Folha de S. Paulo
Para garantir governabilidade o governo terá
que garantir mais proporcionalidade partidária na distribuição dos ministérios
O malogro de Lula 3
estava escrito na pedra, como já examinei aqui. Aqui não há nenhuma surpresa, como
veremos a seguir. Houve surpresas, mas de outra natureza: o 8/1 gerou onda de solidariedade nacional que beneficiou
o governo. O mesmo vale, em grau menor, após as evidências que vieram à tona em
2024 de planos golpistas. Os ganhos políticos advindos destes eventos
estão se dissipando.
Três fatores estavam presentes —alguns antes mesmo da posse— que prenunciavam
claramente o que viria. O primeiro deles é o caráter hiperminoritário do
Executivo, levando-o a formar coalizão frouxa de 18 partidos, mais do que o dobro dos
seus mandatos anteriores (8 e 9 partidos, respectivamente). A coalizão mais
heterogênea da série histórica implica elevado custo de gerenciamento.
Em segundo lugar, as preferências dessa
coalizão conflitam com as do Executivo em temas comportamentais e economia. Mas
o gerenciamento segue o padrão histórico de governos do PT, exacerbando problemas
de governabilidade. Ele é marcado por forte desproporcionalidade na
distribuição do portfólio ministerial (o PT e aliados históricos detêm
quase a metade dos ministérios) e a compra de apoio via emendas, como aconteceu
agora com o "ajuste fiscal".
Terceiro, e ainda mais importante, antes mesmo de tomar posse, o governo
contratou problemas fiscais: a medida de transição expandiu a despesa federal
em R$ 150 bilhões.
Lula 3 defronta-se com um dilema. Para garantir governabilidade o governo terá
que garantir mais proporcionalidade na distribuição dos ministérios. Mas ao
fazer isso diluirá ainda mais a marca política de Lula 3, que já é muito débil
(como sinalizado, entre outras coisas, nas eleições municipais). Com isso, o
partido e seu líder maior enfrentarão uma erosão sem paralelo de reputação e do
declinante capital político.
Há ainda outro fator desestabilizador: os problemas de saúde do presidente o enfraquecem;
transformam-no em pato manco, o que reduz paulatinamente a eficiência do
gerenciamento tradicional. Para os parceiros da coalizão, os ganhos de
participar do governo são decrescentes com o tempo. O poder de barganha do Executivo
diminui pela incapacidade de fazer promessas críveis.

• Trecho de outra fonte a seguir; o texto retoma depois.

(** X6. [parse_content]: a text without the start sentinel gives [None],
    whatever fields it has. *)
Theorem parse_content_no_start (content : string) :
  Py.contains METADATA_START content = false →
  parse_content content = None.
Proof.
  intros Hc. apply (parse_content_None_absent content "project").
  { unfold required_fields. set_solver. }
  unfold scan_content. rewrite scan_no_start; [done| |done].
  apply Forall_forall. intros l Hl.
  destruct (Py.contains METADATA_START (Py.strip l)) eqn:Hs; [|done].
  by rewrite (contains_line _ _ _ _ Hl Hs) in Hc.
Qed.

Lemma parse_content_no_start_witness :
  Py.contains METADATA_START "(PROJECT: A)
(PART: 1)
(POSTED: 2025-10-30-1445)
(CHIP-WARDEN-END)" = false
  ∧ parse_content "(PROJECT: A)
(PART: 1)
(POSTED: 2025-10-30-1445)
(CHIP-WARDEN-END)" = None.
Proof.
  split; [reflexivity|]. apply parse_content_no_start. reflexivity.
Defined.

(** X7. [parse_content] reads nothing after the first line that has the end
    sentinel and not the start sentinel: the text that follows that line
    changes nothing of the result. *)
Theorem parse_content_after_end (before e after : string) :
  is_end_line e = true →
  sall (λ c, negb (Ascii.eqb c "010")) e = true →
  parse_content (before +:+ nl +:+ e +:+ nl +:+ after)
  = parse_content (before +:+ nl +:+ e)
  ∧ parse_content (e +:+ nl +:+ after) = parse_content e.
Proof.
  intros He Hnl.
  assert (∀ t, Py.split_char "010" (e +:+ nl +:+ t)
               = e :: Py.split_char "010" t) as Hsplit.
  { intros t. unfold nl. rewrite append_cons.
    change (EmptyString +:+ t) with t.
    rewrite split_char_app, split_char_line by done. done. }
  assert (∀ lines after,
    scan (lines ++ Py.split_char "010" (e +:+ nl +:+ after)) scan_init
    = scan (lines ++ Py.split_char "010" e) scan_init) as Hscan.
  { intros lines t. rewrite Hsplit, (split_char_line _ e) by done.
    by rewrite scan_lines_read, lines_read_app, <- scan_lines_read. }
  assert (∀ t, before +:+ nl +:+ t = before +:+ String "010" t) as Hnl'.
  { intros t. unfold nl. by rewrite append_cons. }
  split.
  - unfold parse_content, scan_content.
    by rewrite !Hnl', !split_char_app, Hscan.
  - unfold parse_content, scan_content. specialize (Hscan [] after).
    cbn [app] in Hscan. by rewrite Hscan.
Qed.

O encurtamento do horizonte político do Executivo se dá em um contexto em que
ele terá incentivos ainda mais fortes e senso de urgência para deixar um
legado, o que poderá levá-lo a radicalizar sua retórica e a perseguir políticas
expansionistas. Na realidade, isto já aconteceu no início do mandato com as
críticas ao Banco Central. Não se trata apenas de estratégia política de
deslocamento da culpa pela performance fiscal pífia que se anunciava. Aqui se
acopla à ideia de entrar para a história como líder mundial em três frentes: no
combate à pobreza (pela via da expansão do gasto social), na defesa da
democracia e na área ambiental.
Mas a estratégia está malogrando em virtude do desempenho fiscal
desastroso e consequente crise de credibilidade. A defesa da democracia, por
sua vez, foi profundamente maculada pelo apoio a tiranias como as de Maduro, Ortega e Putin. E na área ambiental, onde estariam os frutos fáceis de
colher, a incapacidade do país de enfrentar o problema no plano doméstico
debilita suas pretensões internacionais.